DATA EXTRACTS Start Marker
(* ===== verification/Http.v ===== *)
(** * HTTP vocabulary

    The [http] crate's header map is the interface [HeaderLib], with the laws
    the proofs use in [HeaderLaws] and an implementation by finite maps in
    [HeaderModel]; responses are a status, headers and a body.  (The framework
    adds the content type of a JSON body.) *)
From S2P Require Import Prelude RustStr.
From Stdlib Require Import Ascii.

Class HeaderLib := {
  HeaderMap : Type;
  HeaderValue : Type;
  (** [HeaderMap::new()], [headers.get(name)], [headers.insert(name, value)],
      [headers.iter()] *)
  hm_new : HeaderMap;
  hm_get : HeaderMap → string → option HeaderValue;
  hm_insert : HeaderMap → string → HeaderValue → HeaderMap;
  hm_iter : HeaderMap → list (string * HeaderValue);
  (** [value.to_str()], [s.parse::<HeaderValue>()], [s.parse::<HeaderName>()]
      (the name in its canonical lower-case form) *)
  hv_to_str : HeaderValue → option string;
  hv_parse : string → option HeaderValue;
  hn_parse : string → option string
}.

Class HeaderLaws (H : HeaderLib) : Prop := {
  hm_get_new n : hm_get hm_new n = None;
  hm_get_insert_eq m n v : hm_get (hm_insert m n v) n = Some v;
  hm_get_insert_ne m n n' v : n ≠ n' → hm_get (hm_insert m n v) n' = hm_get m n';
  hv_to_str_parse s v s' : hv_parse s = Some v → hv_to_str v = Some s' → s' = s;
  hn_parse_lower n n' : hn_parse n = Some n' → n' = to_ascii_lowercase n
}.

Inductive Body :=
  | EmptyBody
  | TextBody (s : string)
  | JsonBody (fields : list (string * string)).

Section response.
Context `{H : HeaderLib}.

Record Response := mk_response { status : Z; headers : HeaderMap; body : Body }.

Definition header_str (headers : HeaderMap) (name : string) : option string :=
  v ← hm_get headers name; hv_to_str v.

(** [if let Ok(v) = s.parse() { headers.insert(name, v) }] *)
Definition insert_parsed (name s : string) (headers : HeaderMap) : HeaderMap :=
  match hv_parse s with Some v => hm_insert headers name v | None => headers end.
End response.
Arguments Response {_}.

(** ** A model: a finite map from names to values, which are strings of
    visible bytes. *)
Module HeaderModel.
Definition visible (s : string) : bool :=
  forallb (λ a, (32 <=? N_of_ascii a)%N && (N_of_ascii a <=? 126)%N) (bytes s).

#[export] Instance header_model : HeaderLib := {|
  HeaderMap := gmap string string;
  HeaderValue := string;
  hm_new := ∅;
  hm_get m n := m !! n;
  hm_insert m n v := <[n := v]> m;
  hm_iter m := map_to_list m;
  hv_to_str v := Some v;
  hv_parse s := if visible s then Some s else None;
  hn_parse n := if str_is_empty n then None else Some (to_ascii_lowercase n)
|}.

#[export] Instance header_model_laws : HeaderLaws header_model.
Proof.
  split; cbn [HeaderMap HeaderValue hm_new hm_get hm_insert hv_to_str hv_parse hn_parse header_model].
  - intros n. apply lookup_empty.
  - intros m n v. apply lookup_insert_eq.
  - intros m n n' v Hn. by apply lookup_insert_ne.
  - intros s v s'. destruct (visible s); naive_solver.
  - intros n n'. destruct (str_is_empty n); naive_solver.
Qed.
End HeaderModel.
Definition insert_rate_limit_headers (now_secs : Z) (decision : RateDecision) (headers : HeaderMap)
    : HeaderMap :=
  let headers := insert_parsed "x-rate-limit-remaining" (fmt_int (RateDecision.remaining decision)) headers in
  let headers := insert_parsed "x-rate-limit-limit" (fmt_int (RateDecision.limit decision)) headers in
  let headers := insert_parsed "x-rate-limit-mode" (as_header_value (RateDecision.mode decision)) headers in
  let reset := (now_secs +u64 Z.max (RateDecision.retry_after_ms decision / 1000) 1)%mach in
  insert_parsed "x-rate-limit-reset" (fmt_int reset) headers.

(** The map is iterated in some order; names that canonicalise to the same
    header overwrite each other. *)
Definition insert_string_headers (values : gmap string string) (headers : HeaderMap) : HeaderMap :=
  foldl (λ headers '(name, value),
    match hn_parse name, hv_parse value with
    | Some header_name, Some header_value => hm_insert headers header_name header_value
    | _, _ => headers
    end) headers (map_to_list values).

(** *** Trace context: the [HeaderExtractor] and [HeaderInjector] that the
    OpenTelemetry propagator reads and writes through; [fields] are the pairs
    it sets. *)
Definition extractor_get (headers : HeaderMap) (key : string) : option string := header_str headers key.
Definition extractor_keys (headers : HeaderMap) : list string := fst <$> hm_iter headers.

Definition injector_set (headers : HeaderMap) (field : string * string) : HeaderMap :=
  match hn_parse field.1, hv_parse field.2 with
  | Some name, Some val => hm_insert headers name val
  | _, _ => headers
  end.
Definition inject_otel_context (fields : list (string * string)) (headers : HeaderMap) : HeaderMap :=
  foldl injector_set headers fields.
Definition provider_of (cfg : GatewayConfig) (route : RouteConfig) : option AuthProvider :=
  iter_find (λ p, bool_decide (AuthProvider.name p = default "main" (RouteConfig.auth_provider route)))
    (AuthConfig.providers (GatewayConfig.auth cfg)).

Lemma provider_of_name cfg route p :
  provider_of cfg route = Some p → AuthProvider.name p = default "main" (RouteConfig.auth_provider route).
Proof. by intros [_ ?%bool_decide_eq_true]%iter_find_Some. Qed.

(** The moment and the keys of a validation: at first those of the cache, after
    the wait those of the refreshed cache. *)
Definition tried (e : req_env) (c : JwksCache) (now : Z) (keys : list JwksKey) : Prop :=
  (now = e_now_secs e ∧ keys = cached_keys c) ∨
  (now = e_now_again e ∧ keys = cached_keys (refreshed e c)).
Lemma tried_ok e token p c required id :
  (validate_with_refresh (e_now_secs e) (e_now_again e) (e_instant e) token p c (refreshed e c)
     required).1 = Ok id →
  ∃ now keys, is_stale (e_instant e) c = false ∧ tried e c now keys ∧
    validate_token now token p keys required = Ok id.
Proof.
  intros [Hs [Hv|Hv]]%validate_with_refresh_ok; [exists (e_now_secs e)|exists (e_now_again e)];
    eexists; (split_and!; [done| |exact Hv]); [by left|by right].
Qed.

(** The route's authentication step accepted the request as [id]. *)
Definition authenticated (e : req_env) (s : App) (route : RouteConfig) (hdrs : HeaderMap)
    (token : string) (p : AuthProvider) (id : ValidatedIdentity) : Prop :=
  extract_bearer hdrs = Some (Valid token) ∧ provider_of (config s) route = Some p ∧
  ∃ c, jwks_registry s !! default "main" (RouteConfig.auth_provider route) = Some c ∧
    (validate_with_refresh (e_now_secs e) (e_now_again e) (e_instant e) token p c (refreshed e c)
       (default [] (RouteConfig.required_scopes route))).1 = Ok id.

(** The headers the authentication step adds for an identity. *)
Definition auth_headers (id : ValidatedIdentity) (rh : HeaderMap) : HeaderMap :=
  insert_parsed "x-auth-scopes" (join "," (ValidatedIdentity.scopes id))
    (insert_parsed "x-auth-iss" (ValidatedIdentity.iss id)
       (insert_parsed "x-auth-sub" (ValidatedIdentity.sub id) rh)).
Lemma turns_left_step a s s' :
  stream_step a s = Some s' → turns [a] + turns_left s' ≤ turns_left s + length (arrivals [a]).
Proof.
  destruct s as [inb io run q dl op]. unfold turns, turns_left. destruct a; simpl; intros H.
  - destruct io; simplify_eq/=. destruct run; rewrite ?length_app; simpl; lia.
  - destruct io; simplify_eq/=. lia.
  - unfold task_turn, send_now in H; simpl in H.
    destruct run, inb as [|[m|e] rest], op, io; simpl in *; simplify_eq/=; try lia;
      destruct (length q <? channel_capacity)%nat; simplify_eq/=; lia.
  - destruct op, q; simplify_eq/=. lia.
  - destruct op; simplify_eq/=. lia.
Qed.

Lemma turns_bounded acts : ∀ s s',
  stream_run acts s = Some s' → turns acts + turns_left s' ≤ turns_left s + length (arrivals acts).
Proof.
  induction acts as [|a acts IH]; intros s s' Hr; simpl in Hr; [injection Hr as <-; unfold turns; simpl; lia|].
  apply bind_Some in Hr as (s1 & Hs & Hr). apply IH in Hr. apply turns_left_step in Hs.
  assert (arrivals (a :: acts) = arrivals [a] ++ arrivals acts) as -> by (by destruct a).
  change (a :: acts) with ([a] ++ acts). rewrite turns_app, length_app. lia.
Qed.

Lemma gone_step a s s' :
  stream_step a s = Some s' → receiver_open s = false →
  receiver_open s' = false ∧ turns [a] + last_turns s' = last_turns s.
Proof.
  destruct s as [inb io run q dl op]. unfold turns, last_turns. intros H Ho. simpl in Ho. subst op.
  destruct a; simpl in H.
  1-2: by destruct io; simplify_eq/=.
  - unfold task_turn, send_now in H; simpl in H.
    by destruct run, inb as [|[m|e] rest], io; simplify_eq/=.
  - done.
  - done.
Qed.
Lemma gone_run acts : ∀ s s',
  stream_run acts s = Some s' → receiver_open s = false → turns acts + last_turns s' = last_turns s.
Proof.
  induction acts as [|a acts IH]; intros s s' Hr Ho; simpl in Hr; [by injection Hr as <-|].
  apply bind_Some in Hr as (s1 & Hs & Hr). destruct (gone_step _ _ _ Hs Ho) as [Ho1 Hb].
  apply IH in Hr; [|done]. change (a :: acts) with ([a] ++ acts). rewrite turns_app. lia.
Qed.

(** [C39] The task of an ext_proc stream ends as it should.  It takes at most one turn
    per item that arrives and one to stop.  While it runs it waits only for the
    client: for an item, with the client still sending, or for room, with the
    channel full and the client still there.  Once the client reads no more, it
    takes at most one more turn, whatever arrives and waits, and that turn ends
    it. *)
Theorem stream_terminates acts s :
  stream_run acts open_stream = Some s →
  turns acts ≤ length (arrivals acts) + 1 ∧
  (running s = true → stream_step Turn s = None →
     arrived s = [] ∧ inbound_open s = true ∨
     arrived s ≠ [] ∧ length (queue s) = channel_capacity ∧ receiver_open s = true) ∧
  (receiver_open s = false → ∀ more s', stream_run more s = Some s' →
     turns more ≤ 1 ∧ (turns more = 1 → running s' = false)).
Proof.
  intros Hr. split_and!.
  - apply turns_bounded in Hr. unfold turns_left in Hr. simpl in Hr. lia.
  - pose proof (inv_capacity _ _ (stream_run_inv _ _ _ _ stream_inv_init Hr)) as Hc.
    intros Hrun. simpl. unfold task_turn, send_now. rewrite Hrun. simpl.
    destruct (arrived s) as [|item rest]; [destruct (inbound_open s); [by left|done]|]. right.
    destruct (receiver_open s); simpl in *; [|by destruct item].
    destruct (Nat.ltb_spec (length (queue s)) channel_capacity); [by destruct item|]. split_and!; [done|lia|done].
  - intros Ho more s' Hm. apply gone_run in Hm; [|done]. unfold last_turns in Hm.
    destruct (running s), (running s'); split; try done; lia.
Qed.
End stream_theorems.

(** A client that sends a blocked request, then body bytes, then breaks. *)
Definition sample_headers : inbound_item string :=
  Ok (Some (ReqRequestHeaders [HeaderValue.mk "X-Ext-Proc-Immediate-Status" "401"] "GET" "/private")).
Definition sample_body : inbound_item string := Ok (Some (ReqRequestBody [] true)).
Definition sample_actions : list (@stream_action string) :=
  [Arrive sample_headers; Turn; Arrive sample_body; Receive; Turn; Arrive (Err "cancelled"); Turn].

Lemma stream_delivers_in_order_witness :
  ∃ s, stream_run sample_actions open_stream = Some s ∧
       delivered s = [Ok (Some (RespImmediate (mk_immediate 401 "blocked by ext_proc" None)))] ∧
       length (queue s) ≤ channel_capacity.
Proof.
  eexists. split; [vm_compute; reflexivity|]. split; [reflexivity|].
  apply (stream_delivers_in_order sample_actions). vm_compute. reflexivity.
Defined.

(** The client goes away with two messages unanswered. *)
Definition gone_actions : list (@stream_action string) :=
  [Arrive sample_headers; Arrive sample_body; Disconnect].
Lemma stream_terminates_witness :
  ∃ s, stream_run gone_actions open_stream = Some s ∧ length (arrived s) = 2 ∧
    ∀ s', stream_run [Turn] s = Some s' → running s' = false.
Proof.
  eexists. split; [vm_compute; reflexivity|]. split; [reflexivity|]. intros s' Hs.
  destruct (stream_terminates gone_actions _ ltac:(vm_compute; reflexivity)) as (_ & _ & Hg).
  destruct (Hg ltac:(reflexivity) [Turn] s' Hs) as [_ Hend]. apply Hend. reflexivity.
Defined.
(** The addresses of a service, as parsed. *)
Definition assignment_of (service : ServiceConfig) (a : ClusterLoadAssignment) : Prop :=
  ClusterLoadAssignment.cluster_name a = ServiceConfig.name service ∧
  ∃ lbs, ClusterLoadAssignment.endpoints a = [mk_locality lbs] ∧
    Forall2 (λ ep lb, ∃ host port, parse_endpoint ep = Ok (host, port) ∧
               lb = mk_lb_endpoint (Some (mk_endpoint (Some (Resources.socket_address host port)))))
      (ServiceConfig.endpoints service) lbs.

Definition packs_service (service : ServiceConfig) (cluster endpoints : Any) : Prop :=
  ∃ a, assignment_of service a ∧
    packs CLUSTER_TYPE_URL (MCluster (Resources.cluster_of service a)) cluster ∧
    packs ENDPOINT_TYPE_URL (MClusterLoadAssignment a) endpoints.

(** The filters a configuration asks for, in order. *)
Definition expected_filters (config : GatewayConfig) : list string :=
  match GatewayServer.extauthz_address (GatewayConfig.gateway config) with
  | Some _ => ["envoy.filters.http.ext_authz"]
  | None => []
  end ++
  (if ExtProcConfig.enabled (GatewayConfig.ext_proc config)
   then ["envoy.filters.http.ext_proc"] else []) ++
  ["envoy.filters.http.router"].

(** The listener resource: it listens where the configuration says, runs the
    expected filters and takes its routes from [gateway-routes] over ADS. *)
Definition packs_listener (config : GatewayConfig) (any : Any) : Prop :=
  ∃ host port hcm hcm_any listener,
    parse_endpoint (GatewayServer.listen_address (GatewayConfig.gateway config)) = Ok (host, port) ∧
    filter_name <$> HttpConnectionManager.http_filters hcm = expected_filters config ∧
    HttpConnectionManager.rds hcm = Some (mk_rds "gateway-routes" "ads") ∧
    encode (MHttpConnectionManager hcm) = Ok (any_value hcm_any) ∧
    Listener.address listener = Some (Resources.socket_address host port) ∧
    Listener.filter_chains listener =
      [[mk_http_filter "envoy.filters.network.http_connection_manager" (Some hcm_any)]] ∧
    packs LISTENER_TYPE_URL (MListener listener) any.

Definition packs_routes (config : GatewayConfig) (any : Any) : Prop :=
  packs ROUTE_TYPE_URL
    (MRouteConfiguration (RouteConfiguration.mk "gateway-routes"
       (Resources.build_virtual_hosts (GatewayConfig.routes config)))) any.

Lemma assignment_built service :
  Forall host_port (ServiceConfig.endpoints service) →
  ∃ a, Resources.build_cluster_assignment service = Ok a ∧ assignment_of service a.
Proof.
  intros Hall. unfold Resources.build_cluster_assignment.
  destruct (mapM_Ok_all Resources.build_lb_endpoint (ServiceConfig.endpoints service))
    as [lbs Hlbs].
  { intros ep Hep. rewrite Forall_forall in Hall.
    destruct (proj1 (parse_endpoint_host_port ep)) as [hp Hhp]; [by apply Hall|].
    unfold Resources.build_lb_endpoint. rewrite (proj2 (xds_endpoint_agrees ep hp) Hhp).
    by eexists. }
  rewrite Hlbs. simpl. eexists; split; [done|]. split; [done|].
  exists lbs. split; [done|]. apply mapM_Ok in Hlbs.
  eapply Forall2_impl; [exact Hlbs|]. unfold Resources.build_lb_endpoint.
  intros ep lb (hp & Hhp & [= <-])%result_bind_Ok. exists hp.1, hp.2.
  rewrite <- surjective_pairing. by rewrite <- xds_endpoint_agrees.
Qed.

Context `{!ProstLaws P}.

Lemma pack_any_ok type_url m : ∃ any, Resources.pack_any type_url m = Ok any ∧ packs type_url m any.
Proof.
  unfold Resources.pack_any. destruct (encode_total m) as [bs Hbs]. rewrite Hbs. simpl.
  by eexists.
Qed.

Lemma services_built services :
  Forall (λ s, Forall host_port (ServiceConfig.endpoints s)) services →
  ∃ cs es,
    mapM (λ service, a ← Resources.build_cluster_assignment service;
            Resources.pack_any CLUSTER_TYPE_URL (MCluster (Resources.cluster_of service a)))
      services = Ok cs ∧
    mapM (λ service, a ← Resources.build_cluster_assignment service;
            Resources.pack_any ENDPOINT_TYPE_URL (MClusterLoadAssignment a)) services = Ok es ∧
    Forall2 (λ s ce, packs_service s ce.1 ce.2) services (zip cs es) ∧ length cs = length es.
Proof.
  induction 1 as [|s ss Hs _ (cs & es & Hcs & Hes & Hall & Hlen)]; simpl.
  { exists [], []. repeat split; constructor. }
  destruct (assignment_built s Hs) as (a & -> & Ha). simpl.
  destruct (pack_any_ok CLUSTER_TYPE_URL (MCluster (Resources.cluster_of s a)))
    as (c & -> & Hc).
  destruct (pack_any_ok ENDPOINT_TYPE_URL (MClusterLoadAssignment a)) as (e & -> & He).
  simpl. rewrite Hcs, Hes. simpl. exists (c :: cs), (e :: es). simpl.
  split_and!; [done|done| |congruence]. constructor; [|done]. by exists a.
Qed.

Lemma filters_built config :
  ∃ fs, Resources.build_http_filters config = Ok fs ∧ filter_name <$> fs = expected_filters config.
Proof.
  unfold Resources.build_http_filters, expected_filters, Resources.build_http_filter.
  destruct (pack_any_ok "type.googleapis.com/envoy.extensions.filters.http.router.v3.Router" MRouter)
    as (r & -> & _).
  destruct (pack_any_ok "type.googleapis.com/envoy.extensions.filters.http.ext_proc.v3.ExtProc"
    (MExtProc (ExtProcConfig.listen_address (GatewayConfig.ext_proc config)))) as (x & -> & _).
  destruct (GatewayServer.extauthz_address _) as [addr|],
    (ExtProcConfig.enabled (GatewayConfig.ext_proc config)); simpl.
  1,2: destruct (pack_any_ok "type.googleapis.com/envoy.extensions.filters.http.ext_authz.v3.ExtAuthz"
    (MExtAuthz addr)) as (z & -> & _); simpl.
  all: by eexists.
Qed.

Lemma listener_built config :
  host_port (GatewayServer.listen_address (GatewayConfig.gateway config)) →
  ∃ any, Resources.build_listener config = Ok any ∧ packs_listener config any.
Proof.
  intros ([host port] & Hhp)%parse_endpoint_host_port. unfold Resources.build_listener.
  destruct (filters_built config) as (fs & -> & Hfs). simpl.
  rewrite (proj2 (xds_endpoint_agrees _ _) Hhp). simpl.
  match goal with |- context [Resources.pack_any ?u (MHttpConnectionManager ?h)] =>
    destruct (pack_any_ok u (MHttpConnectionManager h)) as (ha & -> & _ & Hha) end. simpl.
  match goal with |- context [Resources.pack_any ?u (MListener ?l)] =>
    destruct (pack_any_ok u (MListener l)) as (la & -> & Hla) end.
  exists la. split; [done|]. exists host, port. eexists _, ha, _. 
  split_and!; [exact Hhp| | |exact Hha| | |exact Hla]; done.
Qed.

Lemma snapshot_built (url_parse_ok : string → bool) (config : GatewayConfig)
    (version : Z) :
  valid_config url_parse_ok config →
  ∃ s cs es l r,
    XdsSnapshot.build config version = Ok s ∧
    XdsSnapshot.ordered_responses s =
      (λ '(url, rs), DiscoveryResponse.mk (fmt_int version) rs url
                       ("snapshot-" +:+ fmt_int version)) <$>
      [(CLUSTER_TYPE_URL, cs); (ENDPOINT_TYPE_URL, es);
       (LISTENER_TYPE_URL, [l]); (ROUTE_TYPE_URL, [r])] ∧
    length cs = length es ∧
    Forall2 (λ service ce, packs_service service ce.1 ce.2)
      (GatewayConfig.services config) (zip cs es) ∧
    packs_listener config l ∧
    packs_routes config r.
Proof.
  intros Hv. destruct Hv.
  destruct valid_addrs as (Hl & _).
  destruct (services_built (GatewayConfig.services config)) as (cs & es & Hcs & Hes & Hall & Hlen).
  { eapply Forall_impl; [done|]. by intros s (_ & _ & ? & _). }
  destruct (listener_built config Hl) as (l & Hl' & Hlp).
  destruct (pack_any_ok ROUTE_TYPE_URL
    (MRouteConfiguration (RouteConfiguration.mk "gateway-routes"
       (Resources.build_virtual_hosts (GatewayConfig.routes config))))) as (r & Hr & Hrp).
  unfold XdsSnapshot.build, Resources.build_clusters, Resources.build_endpoints,
    Resources.build_route_config.
  rewrite Hcs. simpl. rewrite Hes. simpl. rewrite Hl'. simpl. rewrite Hr. simpl.
  eexists _, cs, es, l, r. split; [done|]. split; [|done].
  unfold XdsSnapshot.ordered_responses, XdsSnapshot.response_for, TYPE_URLS_IN_ORDER. simpl.
  repeat first [rewrite lookup_insert_eq; simpl | rewrite lookup_insert_ne by (vm_compute; by intros [=])].
  done.
Qed.

(** [C31] A configuration that passes validation always yields an xDS
    snapshot, and the snapshot pushes exactly four responses, clusters,
    endpoints, listener, routes in that order, all with the snapshot's version and nonce.  The
    clusters and endpoints are those of the services, one each in order, with
    the parsed addresses; the listener binds the configured address and runs
    the filters the configuration enables; the routes are the virtual hosts. *)
Theorem valid_config_builds_snapshot (url_parse_ok : string → bool) (config : GatewayConfig)
    (version : Z) :
  validate url_parse_ok config = Ok tt →
  ∃ s cs es l r,
    XdsSnapshot.build config version = Ok s ∧
    XdsSnapshot.ordered_responses s =
      (λ '(url, rs), DiscoveryResponse.mk (fmt_int version) rs url
                       ("snapshot-" +:+ fmt_int version)) <$>
      [(CLUSTER_TYPE_URL, cs); (ENDPOINT_TYPE_URL, es);
       (LISTENER_TYPE_URL, [l]); (ROUTE_TYPE_URL, [r])] ∧
    length cs = length es ∧
    Forall2 (λ service ce, packs_service service ce.1 ce.2)
      (GatewayConfig.services config) (zip cs es) ∧
    packs_listener config l ∧
    packs_routes config r.
Proof. intros Hv. apply validate_valid in Hv. by apply (snapshot_built url_parse_ok). Qed.
End snapshot.

(** A model of the encoder: it records the kind of the message. *)
Module ProstModel.
#[export] Instance prost_model : ProstLib := {|
  encode := λ m, Ok (match m with
    | MCluster c => String.list_ascii_of_string (Cluster.name c)
    | MClusterLoadAssignment a =>
        String.list_ascii_of_string (ClusterLoadAssignment.cluster_name a)
    | MListener l => String.list_ascii_of_string (Listener.name l)
    | MRouteConfiguration r => String.list_ascii_of_string (RouteConfiguration.name r)
    | _ => []
    end) |}.
#[export] Instance prost_model_laws : ProstLaws prost_model.
Proof. split. intros m. by eexists. Qed.
End ProstModel.
Export ProstModel.

Lemma valid_config_builds_snapshot_witness :
  ∃ s, validate (λ _, true) sample_config = Ok tt ∧
    XdsSnapshot.build sample_config 7 = Ok s ∧
    DiscoveryResponse.type_url <$> XdsSnapshot.ordered_responses s = TYPE_URLS_IN_ORDER.
Proof.
  assert (H : validate (λ _, true) sample_config = Ok tt) by (vm_compute; reflexivity).
  destruct (valid_config_builds_snapshot (λ _, true) sample_config 7 H)
    as (s & cs & es & l & r & Hb & Ho & _).
  exists s. split; [exact H|]. split; [exact Hb|]. rewrite Ho. reflexivity.
Defined.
DATA EXTRACTS End Marker
Please give an exact copy of the entries above, from the line with "(Some hcm_any)]] ∧" down to the line with "exists lbs. split;", inclusive, and nothing else.

▶ _COMPLETED EXERCISE_
      [[mk_http_filter "envoy.filters.network.http_connection_manager" (Some hcm_any)]] ∧
    packs LISTENER_TYPE_URL (MListener listener) any.

Definition packs_routes (config : GatewayConfig) (any : Any) : Prop :=
  packs ROUTE_TYPE_URL
    (MRouteConfiguration (RouteConfiguration.mk "gateway-routes"
       (Resources.build_virtual_hosts (GatewayConfig.routes config)))) any.

Lemma assignment_built service :
  Forall host_port (ServiceConfig.endpoints service) →
  ∃ a, Resources.build_cluster_assignment service = Ok a ∧ assignment_of service a.
Proof.
  intros Hall. unfold Resources.build_cluster_assignment.
  destruct (mapM_Ok_all Resources.build_lb_endpoint (ServiceConfig.endpoints service))
    as [lbs Hlbs].
  { intros ep Hep. rewrite Forall_forall in Hall.
    destruct (proj1 (parse_endpoint_host_port ep)) as [hp Hhp]; [by apply Hall|].
    unfold Resources.build_lb_endpoint. rewrite (proj2 (xds_endpoint_agrees ep hp) Hhp).
    by eexists. }
  rewrite Hlbs. simpl. eexists; split; [done|]. split; [done|].
  exists lbs. split; [done|]. apply mapM_Ok in Hlbs.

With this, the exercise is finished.